Dengue is an infectious disease of viral etiology transmitted by the mosquitoes Aedes aegypti
, A. albopictus
, and A. scutellaris
. It can develop either as a benign form or as a severe hemorrhagic form. Previous work showed an association of the hemorrhagic form with human leukocyte antigens (HLA), suggesting a role of genetic factors in disease susceptibility. Nevertheless, data on HLA association with the classical form of the disease is scarce in literature. Sixty-four patients and 667 normal individuals, living in the state of Paraná, Southern Brazil, were used as test and control group, respectively. The patients developed the disease during a virus 1 dengue outbreak either in Maringá city in 1995 (47) or in Paranavaí city in 1999 (17).
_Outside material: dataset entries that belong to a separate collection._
(** READDIR at an offset: the entries from there on that fit. *)
Lemma readdir_step fuel op (s : Passthrough) (w : W) rd q :
  op.(Readdir_mode) = ReaddirMode_Normal →
  s.(ps_opened_dirs) !! op.(Readdir_fh).(FileID_into_raw) = Some rd →
  (length (entries rd.(rd_dir)) < fuel)%nat →
  pos_at rd.(rd_dir) op.(Readdir_offset) q →
  (op.(Readdir_offset) = rd.(rd_offset) → pos rd.(rd_dir) w = q) →
  ∃ l s' w' rd', ps_readdir fuel op (s, w) = (Ok (Some (ReaddirOut l)), (s', w'))
    ∧ s'.(ps_opened_dirs) !! op.(Readdir_fh).(FileID_into_raw) = Some rd'
    ∧ rd'.(rd_dir) = rd.(rd_dir) ∧ rd'.(rd_offset) = op.(Readdir_offset)
    ∧ ∃ q', shown_from rd.(rd_dir) q = l ++ shown_from rd.(rd_dir) q'
      ∧ (l ≠ [] → pos_at rd.(rd_dir) (next_offset op.(Readdir_offset) l) q')
      ∧ (shown_from rd.(rd_dir) q' = []
         ∨ ∃ e es, shown_from rd.(rd_dir) q' = e :: es ∧ readdir_full op.(Readdir_size) l e = true).
Proof.
  intros Hm Hd Hf Hq Hsame. unfold ps_readdir. rewrite Hm. set (key := op.(Readdir_fh).(FileID_into_raw)) in *.
  erewrite M_bind_Ok.
  2: { unfold get_opened_dir. erewrite (M_bind_Ok own) by reflexivity. unfold lift. fold key. by rewrite Hd. }
  assert (∃ rd' w', ReadDir_seek rd op.(Readdir_offset) w = (rd', w') ∧ rd'.(rd_dir) = rd.(rd_dir)
    ∧ rd'.(rd_offset) = op.(Readdir_offset) ∧ pos rd.(rd_dir) w' = q) as (rd' & w1 & Hseek & Hdir & Hoff & Hpos).
  { unfold ReadDir_seek. destruct (Z.eqb_spec op.(Readdir_offset) rd.(rd_offset)) as [He|He]; simpl.
    - exists rd, w. auto.
    - eexists _, _. split; [done|]. split; [done|]. split; [done|].
      destruct Hq as [[-> ->]|(i & e & -> & Hi & <-)]; [apply ds_rewind|by eapply ds_seek]. }
  erewrite M_bind_Ok by (unfold seek_dir; rewrite Hseek; reflexivity).
  destruct (push_dir_spec fuel rd.(rd_dir) op.(Readdir_size) [] w1) as (l & w2 & Hp & q' & Hs & _ & Hl & He); [lia|lia|].
  set (s1 := set_ps_dirs (<[key := rd']> s.(ps_opened_dirs)) s).
  exists l, s1, w2, rd'. rewrite Hdir.
  erewrite M_bind_Ok by (apply (world_ok FsIo); exact Hp). split; [done|]. split; [apply lookup_insert_eq|].
  split; [done|]. split; [done|]. exists q'. rewrite <- Hpos. split; [done|]. split; [|done].
  intros Hne. destruct Hl as [[-> _]|(e & Hlast & Hpos')]; [done|]. unfold next_offset. by rewrite Hlast.
Qed.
The diagnostic was confirmed through serology and/or viral culture. HLA class I and II typing was performed by the classical microlynfocitotoxicity test using monoclonal antisera and fluorobeads. Qui-square statistical analysis confirmed a positive association with HLA-DQ1 (76.6% vs 57.7%; p
= 0.005243; p
c = 0.026215). HLA-DR1 also presented an increased frequency in the test group, not statistically significant after p correction though (32.8% vs 15.9%; p
= 0.005729; p
c = 0.080206). In conclusion, genetic factors may play a role on the susceptibility to the classical dengue, virus 1, in the Brazilian population. Further independent studies should be performed in the Brazilian population to confirm these preliminary data.